I tanked my first instance with the default nameplates this weekend. Some nameplate settings are just horrible. I need to rewrite some of that.

What do you think is the best approach to adjust the current Blizzard nameplates? Is writing a new addon worth it or is styling enough (if possible). Can one even disable the current Blizzard nameplates? Probably not fully since you need the position for the frame.

ObbleYeah 05-23-16 05:23 AM

I've thought about something similar re: hiding unnecessary unitframes when nameplate doubles exist. the playerframe seems totally pointless in combat now we have the player nameplate.

i'm halfway through working on an idea that detaches the nameplates & condenses them into a grid. a quick n dirty sketch: http://i.cubeupload.com/I188Bp.png

I've also found the plates relatively easy to style without a rewrite, though i haven't delved much into performance differences just yet:
https://github.com/obble/UIForModern...ates/plate.lua

Resike 05-23-16 05:31 AM

Quote:

Originally Posted by ObbleYeah (Post 315126)
I've thought about something similar re: hiding unnecessary unitframes when nameplate doubles exist. the playerframe seems totally pointless in combat now we have the player nameplate.

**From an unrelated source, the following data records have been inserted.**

Definition unbound_view : DataView := mkDataView school None [] None [] [] None None true true.
Definition student_view : DataView :=
  mkDataView school (Some students) [] None [] [] None None true true.

End ExView.

(** The computation stays within the bound on nested calls: run from [s],
    it does not raise [RecursionError]. *)
Definition returns {S A} (m : ST S A) (s : S) : Prop :=
  ∀ r s', m s = (r, s') → r ≠ Raise RecursionError.


(** The record world of the example declarations. *)
Definition example_rworld : rworld := set_types example_world init_rworld.

(** ** What the caches record of a derivation

    A second invariant, beside [wf]: every class in the cache of a
    derivation by length, by precision and scale, or by values holds the
    parameters of its key and nothing else in its namespace, and has the
    name and the [__TYPE_SQL__] that the derivation computes from them. *)

(** The namespace that the class got when it was created. *)
Definition namespace_of (h : class_heap) (c : cid) : option (list (string * pyval)) :=
  cls_ns <$> h !! c.

Definition length_entry_ok (h : class_heap) (e : cid * Z * cid) : Prop :=
  name_of h e.2 = name_of h e.1.1 +:+ "_len" +:+ pretty e.1.2 ∧
  match SQLType.__type_sql__ (bare h) e.1.1 with
  | Ok s => namespace_of h e.2
            = Some [("_TYPE_HAS_KEY_", VBool true); ("_MAX_LEN_", VInt e.1.2);
                    ("__TYPE_SQL__", VStr (s +:+ "(" +:+ pretty e.1.2 +:+ ")"))]
  | Raise _ => False
  end.

Definition decimal_entry_ok (h : class_heap) (e : cid * (Z * Z) * cid) : Prop :=
  namespace_of h e.2
  = Some [("_TYPE_HAS_KEY_", VBool true); ("_TYPE_DECI_PREC_", VInt e.1.2.1);
          ("_TYPE_DECI_SCALE_", VInt e.1.2.2)] ∧
  e.1.1 < length h ∧
  name_of h e.2 = name_of h e.1.1 +:+ "_" +:+ pretty e.1.2.1 +:+ "_" +:+ pretty e.1.2.2.

Definition values_entry_ok (h : class_heap) (e : cid * list string * cid) : Prop :=
  name_of h e.2 = name_of h e.1.1 +:+ "_vals_" +:+ join "_" e.1.2 ∧
  match SQLType.__type_sql__ (bare h) e.1.1 with
  | Ok s => namespace_of h e.2
            = Some [("_TYPE_HAS_KEY_", VBool true); ("_TYPE_VALUES_", VStrTuple e.1.2);
                    ("__TYPE_SQL__",
                     VStr (s +:+ "(" +:+ join ", " (map (λ v, "'" +:+ v +:+ "'") e.1.2)
                             +:+ ")"))]
  | Raise _ => False
  end.

Record recorded (w : world) : Prop := mk_recorded {
  rec_length : Forall (length_entry_ok (heap w)) (cache_length w);
  rec_decimal : Forall (decimal_entry_ok (heap w)) (cache_decimal w);
  rec_values : Forall (values_entry_ok (heap w)) (cache_values w)
}.

#[global] Instance length_entry_ok_dec h e : Decision (length_entry_ok h e).
Proof.
  unfold length_entry_ok. destruct (SQLType.__type_sql__ (bare h) e.1.1); apply _.
Defined.
#[global] Instance decimal_entry_ok_dec h e : Decision (decimal_entry_ok h e).
Proof. unfold decimal_entry_ok. apply _. Defined.
#[global] Instance values_entry_ok_dec h e : Decision (values_entry_ok h e).
Proof.
  unfold values_entry_ok. destruct (SQLType.__type_sql__ (bare h) e.1.1); apply _.
Defined.

Definition recorded_all (w : world) : Prop :=
  Forall (length_entry_ok (heap w)) (cache_length w) ∧
  Forall (decimal_entry_ok (heap w)) (cache_decimal w) ∧
  Forall (values_entry_ok (heap w)) (cache_values w).

Lemma recorded_all_recorded w : recorded_all w ↔ recorded w.
Proof.
  split.
  - intros (?&?&?). by constructor.
  - intros []. by repeat split.
Qed.

#[global] Instance recorded_dec w : Decision (recorded w) :=
  match decide (recorded_all w) with
  | left H => left (proj1 (recorded_all_recorded w) H)
  | right H => right (λ Hr, H (proj2 (recorded_all_recorded w) Hr))
  end.

(** The check of [recorded] as a boolean. *)
Definition recordedb (w : world) : bool := bool_decide (recorded w).

(** The three caches of the derivations by parameter are the same. *)
Definition same_params (w w' : world) : Prop :=
  cache_length w' = cache_length w ∧ cache_decimal w' = cache_decimal w ∧
  cache_values w' = cache_values w.

(** ** More of sqltypebases.py: creating and validating values *)

Module SQLTypeWithKey.

(** [cls.__new__(cls, ...)], from the class of the method resolution order
    of [cls] that the search has come to.  [DecimalType] and
    [SQLTypeWithKey] define [__new__]: each makes its check on [cls] and
    goes on with [super().__new__(cls)], the next class that defines it;
    [object.__new__(cls)], at the end, returns the object. *)
Fixpoint new_from (w : world) (cls : cid) (mro : list cid) : result unit :=
  match mro with
  | [] => Ok ()
  | c :: rest =>
      if decide (c = Cls.DecimalType) then
        match getattr w cls "_TYPE_DECI_PREC_" with
        | None => Raise AttributeError
        | Some pr =>
            if negb (truthy pr)
            then Raise (RuntimeError "Precisoin and/or scale is not specified.")
            else
              match getattr w cls "_TYPE_DECI_SCALE_" with
              | None => Raise AttributeError
              | Some sc =>
                  if negb (truthy sc)
                  then Raise (RuntimeError "Precisoin and/or scale is not specified.")
                  else new_from w cls rest
              end
        end
      else if decide (c = Cls.SQLTypeWithKey) then
        match getattr w cls "_TYPE_HAS_KEY_" with
        | None => Raise AttributeError
        | Some key =>
            if negb (truthy key)
            then Raise (RuntimeError "Generic type key is not specified.")
            else new_from w cls rest
        end
      else new_from w cls rest
  end.

Definition __new__ (w : world) (cls : cid) : result unit :=
  new_from w cls (mro_of (heap w) cls).

End SQLTypeWithKey.

(** [type(v).__name__] *)
Definition type_name (v : pyval) : string :=
  match v with
  | VNone => "NoneType"
  | VBool _ => "bool"
  | VInt _ => "int"
  | VStr _ => "str"
  | VClass _ => "type"
  | VStrTuple _ => "tuple"
  end.

(** [isinstance(v, t)] for a class [t]: the classes of [bool], [type] and
    [tuple] are no classes of the source; a [bool] is an [int]. *)
Definition isinstance (v : pyval) (t : cid) : bool :=
  match v with
  | VNone => bool_decide (t = Cls.NoneType ∨ t = object_)
  | VBool _ | VInt _ => bool_decide (t = Cls.int ∨ t = object_)
  | VStr _ => bool_decide (t = Cls.str ∨ t = object_)
  | VClass _ | VStrTuple _ => bool_decide (t = object_)
  end.

(** An integer or a boolean as a number. *)
Definition as_int (v : pyval) : option Z :=
  match v with
  | VInt z => Some z
  | VBool b => Some (if b then 1 else 0)%Z
  | _ => None
  end.

(** [a <= b] for tuples of texts: by the first pair of different elements,
    else by length. *)
Fixpoint tuple_le (a b : list string) : bool :=
  match a, b with
  | [], _ => true
  | _ :: _, [] => false
  | x :: a', y :: b' => if String.eqb x y then tuple_le a' b' else String.ltb x y
  end.

(** [a <= b] *)
Definition py_le (a b : pyval) : result bool :=
  match as_int a, as_int b with
  | Some x, Some y => Ok (x <=? y)%Z
  | _, _ =>
      match a, b with
      | VStr s, VStr t => Ok (String.leb s t)
      | VStrTuple l, VStrTuple m => Ok (tuple_le l m)
      | _, _ =>
          Raise (TypeError ("'<=' not supported between instances of '" +:+ type_name a
                            +:+ "' and '" +:+ type_name b +:+ "'"))
      end
  end.

(** [len(v)] *)
Definition py_len (v : pyval) : result Z :=
  match v with
  | VStr s => Ok (Z.of_nat (String.length s))
  | VStrTuple l => Ok (Z.of_nat (length l))
  | _ => Raise (TypeError ("object of type '" +:+ type_name v +:+ "' has no len()"))
  end.

(** The four definitions of [_validate_value]: in [SQLType],
    [IntegerType], [CharType] and [TextType]. *)
Inductive validator :=
  | ValidateAny
  | ValidateRange
  | ValidateLength
  | ValidateOptionalLength.

Definition defines_validate_value (c : cid) : option validator :=
  if decide (c = Cls.SQLType) then Some ValidateAny
  else if decide (c = Cls.IntegerType) then Some ValidateRange
  else if decide (c = Cls.CharType) then Some ValidateLength
  else if decide (c = Cls.TextType) then Some ValidateOptionalLength
  else None.

(** The definition that [cls._validate_value] resolves to: that of the
    first class of the method resolution order that has one. *)
Fixpoint resolve_validate_value (mro : list cid) : option validator :=
  match mro with
  | [] => None
  | c :: rest =>
      match defines_validate_value c with
      | Some f => Some f
      | None => resolve_validate_value rest
      end
  end.

Module Validate.

(** [cls.name] *)
Definition attr (w : world) (cls : cid) (name : string) : result pyval :=
  match getattr w cls name with
  | Some v => Ok v
  | None => Raise AttributeError
  end.

(** [cls._MIN_VALUE_ <= v and v <= cls._MAX_VALUE_] *)
Definition range (w : world) (cls : cid) (v : pyval) : result pyval :=
  match attr w cls "_MIN_VALUE_" with
  | Raise e => Raise e
  | Ok lo =>
      match py_le lo v with
      | Raise e => Raise e
      | Ok false => Ok (VBool false)
      | Ok true =>
          match attr w cls "_MAX_VALUE_" with
          | Raise e => Raise e
          | Ok hi =>
              match py_le v hi with
              | Raise e => Raise e
              | Ok b => Ok (VBool b)
              end
          end
      end
  end.

(** [len(v) <= cls._MAX_LEN_] *)
Definition max_len (w : world) (cls : cid) (v : pyval) : result pyval :=
  match py_len v with
  | Raise e => Raise e
  | Ok n =>
      match attr w cls "_MAX_LEN_" with
      | Raise e => Raise e
      | Ok m =>
          match py_le (VInt n) m with
          | Raise e => Raise e
          | Ok b => Ok (VBool b)
          end
      end
  end.

(** [not cls._MAX_LEN_ or len(v) <= cls._MAX_LEN_] *)
Definition optional_max_len (w : world) (cls : cid) (v : pyval) : result pyval :=
  match attr w cls "_MAX_LEN_" with
  | Raise e => Raise e
  | Ok m => if negb (truthy m) then Ok (VBool true) else max_len w cls v
  end.

Definition _validate_value (w : world) (cls : cid) (v : pyval) : result pyval :=
  match resolve_validate_value (mro_of (heap w) cls) with
  | None => Raise AttributeError
  | Some ValidateAny => Ok (VBool true)
  | Some ValidateRange => range w cls v
  | Some ValidateLength => max_len w cls v
  | Some ValidateOptionalLength => optional_max_len w cls v
  end.

(** [validate_value]: the two assertions, on [cls._PY_TYPE_] and in
    [_isinstance], then [_isinstance(v, cls._PY_TYPE_) and
    cls._validate_value(v)]. *)
Definition validate_value (w : world) (cls : cid) (v : pyval) : result pyval :=
  if negb (SQLType.has_method w cls) then Raise AttributeError
  else
    match attr w cls "_PY_TYPE_" with
    | Raise e => Raise e
    | Ok VNone => Raise AssertionError
    | Ok (VClass t) => if isinstance v t then _validate_value w cls v else Ok (VBool false)
    | Ok _ => Raise AssertionError
    end.

End Validate.

(** ** connector.py *)

(** The library [mysql.connector] is not part of the sources.  A
    connection of the library is known by its identity; what the library
    returns or raises for a call is left open ([respond], below, may
    depend on all the calls made so far).  The calls made to the library
    are kept, in order. *)
Inductive lib_call :=
  | LibConnect (args : list pyval) (kwargs : list (string * pyval))
  | LibCommit (cnx : nat)
  | LibCursor (cnx : nat) (args : list pyval) (kwargs : list (string * pyval))
  | LibClose (cnx : nat).

(** The attributes of a [MySQLConnection]; [cnx] is [None] once the
    connection is closed. *)
Record MySQLConnection := mkMySQLConnection {
  cnx : option nat;
  cursor_dict : pyval;
  cursor_ntpl : pyval
}.

(** The connection object and the calls the library has received. *)
Record conn_state := mkConnState {
  conn : MySQLConnection;
  lib_calls : list lib_call
}.

Module MySQLConnection.
Section methods.

Variable respond : list lib_call → lib_call → result nat.

Definition library (c : lib_call) : ST conn_state nat :=
  λ s, (respond (lib_calls s) c, mkConnState (conn s) (lib_calls s ++ [c])).

(** The constructor, with its positional arguments, the two flags and the
    other keyword arguments, from the calls made so far. *)
Definition __init__ (args : list pyval) (dictionary named_tuple : pyval)
    (kwargs : list (string * pyval)) (calls : list lib_call)
  : result MySQLConnection * list lib_call :=
  match respond calls (LibConnect args kwargs) with
  | Raise e => (Raise e, calls ++ [LibConnect args kwargs])
  | Ok c => (Ok (mkMySQLConnection (Some c) dictionary named_tuple),
             calls ++ [LibConnect args kwargs])
  end.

i'm halfway through working on an idea that detaches the nameplates & condenses them into a grid. a quick n dirty sketch: http://i.cubeupload.com/I188Bp.png

I've also found the plates relatively easy to style without a rewrite, though i haven't delved much into performance differences just yet:
https://github.com/obble/UIForModern...ates/plate.lua

I don't see how could a nameplate be better in any way then a static unitframe with fuckloads of more information.